### Material to process
(** The trigger [on_auth_user_created] runs inside the signup transaction: an
    error raised by the function rolls everything back. *)
Definition on_auth_user_created (db : Database) (NEW : auth_user) (g : Defaults)
    : Database :=
  match handle_new_user db NEW g with
  | Ok db' => db'
  | Err _ => db
  end.

Definition profiles_of (db : Database) (u : UUID) : list profile_row :=
  filter (fun p => String.eqb (p_user_id p) u) (tbl_profiles db).

Definition roles_of (db : Database) (u : UUID) : list user_role_row :=
  filter (fun r => String.eqb (ur_user_id r) u) (tbl_user_roles db).

Definition settings_of (db : Database) (u : UUID) : list notification_settings_row :=
  filter (fun n => String.eqb (ns_user_id n) u) (tbl_notification_settings db).

(** A new identity owns no row yet (every [user_id] references [auth.users]). *)
Definition new_identity (db : Database) (u : UUID) : Prop :=
  profiles_of db u = [] /\ roles_of db u = [] /\ settings_of db u = [].

(** The generated primary keys are not in use. *)
Definition unused_ids (db : Database) (g : Defaults) : Prop :=
  existsb (fun p => String.eqb (p_id p) (gen_profile_id g)) (tbl_profiles db) = false
  /\ existsb (fun r => String.eqb (ur_id r) (gen_role_id g)) (tbl_user_roles db) = false
  /\ existsb (fun n => String.eqb (ns_id n) (gen_settings_id g))
       (tbl_notification_settings db) = false.

(** The PRIMARY KEY and UNIQUE declarations of the three provisioned tables:
    [profiles.id], [profiles.user_id], [user_roles.id],
    [user_roles (user_id, role)], [notification_settings.id] and
    [notification_settings.user_id]. *)
Definition constraints_hold (db : Database) : Prop :=
  NoDup (map p_id (tbl_profiles db))
  /\ NoDup (map p_user_id (tbl_profiles db))
  /\ NoDup (map ur_id (tbl_user_roles db))
  /\ NoDup (map (fun r => (ur_user_id r, ur_role r)) (tbl_user_roles db))
  /\ NoDup (map ns_id (tbl_notification_settings db))
  /\ NoDup (map ns_user_id (tbl_notification_settings db)).

Definition row_count (db : Database) : nat :=
  List.length (tbl_profiles db) + List.length (tbl_user_roles db)
  + List.length (tbl_documents db) + List.length (tbl_audit_logs db)
  + List.length (tbl_notification_settings db)
  + List.length (tbl_storage_objects db).

End Provisioning.

(** ** JavaScript and SQL helpers *)

(** [t] is a prefix of [s]. *)
Fixpoint starts_with (t s : string) : bool :=
  match t, s with
  | EmptyString, _ => true
  | String a t', String b s' => Ascii.eqb a b && starts_with t' s'
  | String _ _, EmptyString => false
  end.

(** [s.includes(t)]: [t] occurs in [s] as a contiguous substring. *)
Fixpoint includes (s t : string) : bool :=
  starts_with t s
  || match s with
     | EmptyString => false
     | String _ s' => includes s' t
     end.

(** [s || d] on strings: the empty string is falsy. *)
Definition or_else (s d : string) : string :=
  match s with
  | EmptyString => d
  | _ => s
  end.

(** A lower-casing of the letters A-Z, one instance of [toLowerCase]. *)
Definition ascii_lower (c : ascii) : ascii :=
  let n := nat_of_ascii c in
  if (65 <=? n)%nat && (n <=? 90)%nat then ascii_of_nat (n + 32) else c.

Fixpoint ascii_toLowerCase (s : string) : string :=
  match s with
  | EmptyString => EmptyString
  | String c s' => String (ascii_lower c) (ascii_toLowerCase s')
  end.

(** [ORDER BY]: insertion of a row in front of the first row it may precede. *)
Fixpoint insert_by {A : Type} (leb : A -> A -> bool) (x : A) (l : list A) : list A :=
  match l with
  | [] => [x]
  | y :: l' => if leb x y then x :: l else y :: insert_by leb x l'
  end.

Definition sort_by {A : Type} (leb : A -> A -> bool) (l : list A) : list A :=
  fold_right (insert_by leb) [] l.

(** ** The backend as the client reaches it *)

Module Client.
Import RLS.

Inductive Request : Set :=
  | ReqSelect (t : Table)
  | ReqInsert (t : Table)
  | ReqUpdate (t : Table) (eq_value : string)
  | ReqDelete (t : Table) (eq_value : string)
  | ReqStorageUpload (path : string)
  | ReqStorageRemove (paths : list string).

(** What a handler does that is visible outside the component state. *)
Inductive Event : Set :=
  | Requested (r : Request)
  | ToastError (message : string)
  | ToastSuccess (message : string)
  | ConsoleError (label : string).

(** The world a handler runs in: the database, the session the requests are
    sent with, for each coming request whether it fails before reaching the
    database (network, service), and the events so far. *)
Record World : Set := {
  db : Database;
  session : Session;
  outages : list bool;
  trace : list Event
}.

(** [{ data, error }] *)
Record Response (A : Type) : Type := {
  data : option A;
  error : option string
}.
Arguments data {A} r.
Arguments error {A} r.

Definition succeeded {A : Type} (a : A) : Response A :=
  {| data := Some a; error := None |}.

Definition failed {A : Type} (message : string) : Response A :=
  {| data := None; error := Some message |}.

Definition emit (e : Event) (w : World) : World :=
  {| db := db w; session := session w; outages := outages w;
     trace := trace w ++ [e] |}.

(** One round trip: the request is recorded; an outage answers with an error
    and leaves the database alone; otherwise the statement runs, and a
    statement that raises changes nothing. *)
Definition request {A : Type} (req : Request)
    (exec : Session -> Database -> (string + A) * Database) (w : World)
    : Response A * World :=
  let tr := trace w ++ [Requested req] in
  match outages w with
  | true :: rest =>
      (failed "Failed to fetch",
       {| db := db w; session := session w; outages := rest; trace := tr |})
  | o =>
      match exec (session w) (db w) with
      | (inr a, db') =>
          (succeeded a,
           {| db := db'; session := session w; outages := tl o; trace := tr |})
      | (inl message, _) =>
          (failed message,
           {| db := db w; session := session w; outages := tl o; trace := tr |})
      end
  end.

Definition set_documents (d : Database) (v : list document_row) : Database :=
  {| tbl_profiles := tbl_profiles d; tbl_user_roles := tbl_user_roles d;
     tbl_documents := v; tbl_audit_logs := tbl_audit_logs d;
     tbl_notification_settings := tbl_notification_settings d;
     tbl_storage_objects := tbl_storage_objects d |}.

Definition set_storage_objects (d : Database) (v : list storage_object) : Database :=
  {| tbl_profiles := tbl_profiles d; tbl_user_roles := tbl_user_roles d;
     tbl_documents := tbl_documents d; tbl_audit_logs := tbl_audit_logs d;
     tbl_notification_settings := tbl_notification_settings d;
     tbl_storage_objects := v |}.

(** The policy decision for a command on a row, under the current role rows. *)
Definition permitted (s : Session) (d : Database) (t : Table) (c : Command)
    (row : RowCtx) : bool :=
  rls_allows (tbl_user_roles d) s t c row.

### The problem
All that is wanted is the stretch of lines above from the one containing "Response A *" through the one containing "(** The policy", duplicated exactly.

### Task solution
    : Response A * World :=
  let tr := trace w ++ [Requested req] in
  match outages w with
  | true :: rest =>
      (failed "Failed to fetch",
       {| db := db w; session := session w; outages := rest; trace := tr |})
  | o =>
      match exec (session w) (db w) with
      | (inr a, db') =>
          (succeeded a,
           {| db := db'; session := session w; outages := tl o; trace := tr |})
      | (inl message, _) =>
          (failed message,
           {| db := db w; session := session w; outages := tl o; trace := tr |})
      end
  end.

Definition set_documents (d : Database) (v : list document_row) : Database :=
  {| tbl_profiles := tbl_profiles d; tbl_user_roles := tbl_user_roles d;
     tbl_documents := v; tbl_audit_logs := tbl_audit_logs d;
     tbl_notification_settings := tbl_notification_settings d;
     tbl_storage_objects := tbl_storage_objects d |}.

Definition set_storage_objects (d : Database) (v : list storage_object) : Database :=
  {| tbl_profiles := tbl_profiles d; tbl_user_roles := tbl_user_roles d;
     tbl_documents := tbl_documents d; tbl_audit_logs := tbl_audit_logs d;
     tbl_notification_settings := tbl_notification_settings d;
     tbl_storage_objects := v |}.

(** The policy decision for a command on a row, under the current role rows. *)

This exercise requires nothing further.